How Worried Should We Be?

  • Lance Kelly

Have you noticed how often in a news broadcast, particularly during a crisis of some kind, the question is raised: ‘how worried should we be’? The latest big news story is the coronavirus, which has now become a global concern as more people are being infected. How worried should we be?

Have you noticed how often in a news broadcast, particularly during a crisis of some kind, the question is raised: ‘how worried should we be’? The latest big news story is the coronavirus, which has now become a global concern as more people are being infected. How worried should we be?

The first thing to understand is that the media exists to agitate the human psyche, which they do through sensationalism as a means to emotionally excite the people. The idea is to attach the masses to the pendulum effect of excitement at the breaking news of someone else’s misfortune, or despair when the bad news hits a little closer to home. Coronavirus is sweeping across the globe on what I refer to in this teaching as a ‘world wave’, which is released from the psyche at certain points in time. Broadly speaking, a world wave is something that affects the majority of the people on earth. Recent world waves include 9/11 and subsequent terrorist activity, the global financial crisis of 2007 and the escalation of the effects on the planet through climate change.

It’s easy to take something out of context of the whole; this accounts for so much unnecessary anxiety and stress. There have always been pandemics. The Spanish Flu killed more people after the First World War than all those who actually lost their lives in combat at the front. It’s important to take precautions of course, but to keep things in perspective. As always, things aren’t quite how they appear for the simple reason that it’s impossible to know everything that’s happening in the world. When exclusively focused on the physical world, the perception of existence is limited to a particular position in space and time, together with fragments of knowledge accrued through the personal experience of life. From the inner realm of stillness and surrender of the need to know, the truth of life and love can be realised through knowing nothing – a seeming paradox but only to the unenlightened mind.

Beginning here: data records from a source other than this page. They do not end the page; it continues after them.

Lemma fold_pick_some (l : list A) (b : option (Z * T)) :
  l <> [] \/ b <> None ->
  exists k v, fold_left (fun b x => qmap_pick b (kf x) (vf x)) l b = Some (k, v).
Proof.
  revert b. induction l as [|x l IH]; intros b H; simpl.
  - destruct b as [[k v]|]; [eauto | destruct H; congruence].
  - apply IH. right. destruct b as [[k0 v0]|]; simpl; [|discriminate].
    destruct (kf x <=? k0); discriminate.
Qed.

(** [first()] of the map built from [l]: the value of the last element of
    [l] whose key is the smallest. *)
Lemma qmap_first_fold (l : list A) :
  l <> [] ->
  exists pre x post,
    l = pre ++ x :: post /\
    qmap_first (fold_left (fun m x => qmap_insert (kf x) (vf x) m) l []) = Some (vf x) /\
    (forall y, In y l -> kf x <= kf y) /\
    (forall y, In y post -> kf x < kf y).
Proof.
  intros Hl. rewrite qmap_first_hd, hd_fold_insert. simpl.
  destruct (fold_pick_some l None (or_introl Hl)) as (k & v & Hf).
  rewrite Hf. simpl.
  apply fold_pick_spec in Hf as (Hmin & _ & [(pre & x & post & -> & -> & -> & Hpost) | [? _]]);
    [|discriminate].
  exists pre, x, post. repeat split; assumption.
Qed.

Lemma qmap_first_fold_nil :
  qmap_first (fold_left (fun m x => qmap_insert (kf x) (vf x) m) [] []) = None.
Proof. reflexivity. Qed.

End QMapFacts.

(** ** Machine integers and rounding: basic facts *)

Lemma to_int32_id z : - 2 ^ 31 <= z < 2 ^ 31 -> to_int32 z = z.
Proof. intros H. unfold to_int32. rewrite Z.mod_small; lia. Qed.
Definition rd m off : Res A :=
  if 0 <=? off then nonnull (m !! Z.to_nat off) else UB.

(** array element [i] of a C array whose index the code has tested *)
Definition znth m (i : Z) : option A :=
  if 0 <=? i then m !! Z.to_nat i else None.

Lemma blit_length m off xs m' : blit m off xs = Ret m' → length m' = length m.
Proof.
  unfold blit. case_match eqn:E; [|done]. intros [= <-].
  rewrite !length_app, length_take, length_drop. lia.
Qed.

Lemma blit_Ret m off xs :
  0 ≤ off → off + Z.of_nat (length xs) ≤ Z.of_nat (length m) →
  blit m off xs = Ret (take (Z.to_nat off) m ++ xs ++ drop (Z.to_nat off + length xs) m).
Proof. intros. unfold blit. rewrite (proj2 (Z.leb_le _ _)), (proj2 (Z.leb_le _ _)); done. Qed.

Lemma blit_single m off x :
  0 ≤ off < Z.of_nat (length m) → blit m off [x] = Ret (<[Z.to_nat off := x]> m).
Proof.
  intros. rewrite blit_Ret by (simpl; lia). simpl.
  rewrite Nat.add_1_r, <- insert_take_drop by lia. done.
Qed.

Lemma slice_Ret m off n :
  0 ≤ off → 0 ≤ n → off + n ≤ Z.of_nat (length m) →
  slice m off n = Ret (take (Z.to_nat n) (drop (Z.to_nat off) m)).
Proof. intros. unfold slice. rewrite !(proj2 (Z.leb_le _ _)); done. Qed.

Lemma rd_Some m (i : nat) a : m !! i = Some a → rd m (Z.of_nat i) = Ret a.
Proof.
  intros H. unfold rd. rewrite (proj2 (Z.leb_le _ _)) by lia.
  by rewrite Nat2Z.id, H.
Qed.
End blocks.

The coronavirus is serving a as precursor to what’s coming to shake the world psyche of the deadwood which is damming the incoming power lines on which the new earth culture is arising. The new earth culture is the next phase of human evolution. The deadwood is the emotional structure within the psyche. The emotional reaction of the masses in having to confront the awful truth of the impermanence of living (magnified through being connected to the technology of the times) is having an unprecendented effect. This is loosening the layers of the psyche, which consist of the past experience of humanity that has so far been impenetrable to the emerging idea of the new earth culture. As it rises through the human psyche, this radiant idea periodically triggers a world wave to enable it to continue its entry into sensory existence.

The integrity of life enables any world wave to be spiritually productive to an individual so that they participate in some way in the virtue of the times. In my role as a spiritual teacher of the times, the effect of coronavirus is bringing more people now looking for real solutions to the challenges of their lives into my orbit. The restriction of travel and leisure activities, such as the cancellation of sporting venues, is creating anger and frustration in many people through having to confront issues, particularly in their personal lives, as a consequence of the changing outer conditions. The truth of this existence is that we are each a cell in the great body of humanity. Since humanity itself is creating whatever is happening on the surface level of mind, it must be serving the greater good – even if the tragic circumstances of life are suggesting otherwise.

So how worried should we be? There’s no need to worry because the cause of all worry is the attachment to the world and to the experience of living in time. We are far more profound as beings of the earth than our brief time in existence. It may be coronavirus today, but next it will be something else. It’s to use the situation to examine any emotional disturbance as it arises, but to observe without judgement or projecting into the future. This invokes the spiritual power to remain at peace in a state of equilibrium.